Lemma handle_error_sock x : sock (handle_error x).2 = sock x.2.
Proof. destruct x as [c e]. unfold handle_error, close. by destruct (state_ c), (close_callback_ c). Qed.

Lemma async_read_spec n x r bs x' :
  0 <= n -> async_read n x = (r, bs, x') ->
  ((r <= 0 /\ bs = []) \/ (0 < r <= n /\ zlen bs = r /\ x'.1 = x.1)) /\
  (in_size (sk_in (sock x'.2)) + length bs <= in_size (sk_in (sock x.2)))%nat /\
  (0 < r -> in_bytes (sk_in (sock x.2)) = bs ++ in_bytes (sk_in (sock x'.2))).
Proof.
  intros Hn. destruct x as [c e]. unfold async_read, os_recv. destruct (connected c); simpl.
  2:{ intros [= <- <- <-]. split_and!; [by left|simpl; lia|lia]. }
  destruct (recv_from n (sk_in (sock e))) as [[m l] evs'] eqn:E.
  destruct (recv_from_spec n _ _ _ _ Hn E) as (H1 & H2 & H3). intros [= <- <- <-].
  destruct (Z.leb_spec m 0).
  - rewrite handle_error_sock. split_and!; [destruct H1 as [[? ->]|?]; [by left|lia]|exact H2|lia].
  - split_and!; [right; destruct H1 as [?|[? ?]]; [lia|done]|exact H2|]. intros _. apply H3. lia.
Qed.

Lemma async_write_left bs x r x' :
  async_write bs x = (r, x') -> sk_in (sock x'.2) = sk_in (sock x.2).
Proof.
  destruct x as [c e]. unfold async_write, os_send. destruct (connected c); simpl; [|by intros [= <- <-]].
  destruct (sk_room (sock e)) as [|k ks]; [|destruct (k <=? 0)];
    intros [= <- <-]; destruct (_ <=? 0); rewrite ?handle_error_sock; done.
Qed.

(** [Connection] offers the stream interface. *)
#[global] Instance conn_stream : Stream conn := {
  st_connected x := connected x.1;
  st_read := async_read;
  st_write := async_write;
  st_left x := in_size (sk_in (sock x.2));
}.

#[global] Instance conn_stream_laws : StreamLaws conn.
Proof.
  split.
  - intros n t r bs t' Hn E. apply async_read_spec in E as ([?|(? & ? & _)] & _); [by left|by right|done].
  - intros n t r bs t' Hn E. by apply async_read_spec in E as (_ & ? & _).
  - intros bs t r t' E. simpl. by rewrite (async_write_left _ _ _ _ E).
Qed.

(** Reading byte by byte up to the newline. *)
Lemma read_line_total fuel line x :
  (in_size (sk_in (sock x.2)) + 1 < fuel)%nat -> is_Some (read_line_loop fuel line x).
Proof.
  revert line x. induction fuel as [|fuel IH]; intros line x Hf; [lia|]. simpl.
  destruct (connected x.1); [|eauto].
  destruct (async_read 1 x) as [[n bs] x'] eqn:E.
  apply async_read_spec in E as (Hr & Hsz & _); [|done].
  destruct (Z.leb_spec n 0); [eauto|]. destruct (hd 0 bs =? 10); [eauto|].
  apply IH. destruct Hr as [?|(? & ? & _)]; lia.
Qed.

Lemma read_one x b rest :
  connected x.1 = true -> in_bytes (sk_in (sock x.2)) = b :: rest ->
  exists x', async_read 1 x = (1, [b], x') /\ x'.1 = x.1 /\ in_bytes (sk_in (sock x'.2)) = rest.
Proof.
  intros Hc Hin. destruct (async_read 1 x) as [[n bs] x'] eqn:E.
  assert (Hn : 0 < n).
  { destruct x as [c e]. unfold async_read, os_recv in E. simpl in *. rewrite Hc in E. simpl in E.
    destruct (recv_from 1 (sk_in (sock e))) as [[m l] evs'] eqn:E'. injection E as -> -> _.
    clear -E' Hin. induction (sk_in (sock e)) as [|[[|b0 bs0]|err] evs IH]; simpl in *; [done|auto| |done].
    injection E' as <- _ _. lia. }
  apply async_read_spec in E as ([?|(Hr & Hl & Ex)] & _ & Hb); [lia| |done].
  rewrite Hin in Hb. assert (length bs = 1%nat) by lia.
  destruct bs as [|b' [|]]; try done. assert (n = 1) as -> by (simpl in *; lia).
  injection (Hb ltac:(lia)) as -> Hrest. eauto.
Qed.

Lemma read_line_splits fuel line l x rest :
  connected x.1 = true -> in_bytes (sk_in (sock x.2)) = l ++ 10 :: rest -> 10 ∉ l ->
  (length l < fuel)%nat ->
  exists x', read_line_loop fuel line x = Some (line ++ l, x') /\
    in_bytes (sk_in (sock x'.2)) = rest.
Proof.
  revert line l x. induction fuel as [|fuel IH]; intros line l x Hc Hin Hl Hf; [lia|]. simpl. rewrite Hc.
  destruct l as [|b l]; simpl in Hin.
  - destruct (read_one x 10 rest Hc Hin) as (x' & -> & _ & ?). simpl. rewrite app_nil_r. eauto.
  - apply not_elem_of_cons in Hl as [Hb Hl].
    destruct (read_one x b (l ++ 10 :: rest) Hc Hin) as (x' & -> & E1 & Hin'). simpl.
    rewrite (proj2 (Z.eqb_neq b 10)) by done.
    destruct (IH (line ++ [b]) l x') as (x2 & -> & ?); [by rewrite E1|done..|simpl in *; lia|].
    exists x2. by rewrite <- app_assoc.
Qed.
--------
### The task
Report each line of the data that includes the string "assert".

### Written answer
  assert (Hn : 0 < n).
  rewrite Hin in Hb. assert (length bs = 1%nat) by lia.
  destruct bs as [|b' [|]]; try done. assert (n = 1) as -> by (simpl in *; lia).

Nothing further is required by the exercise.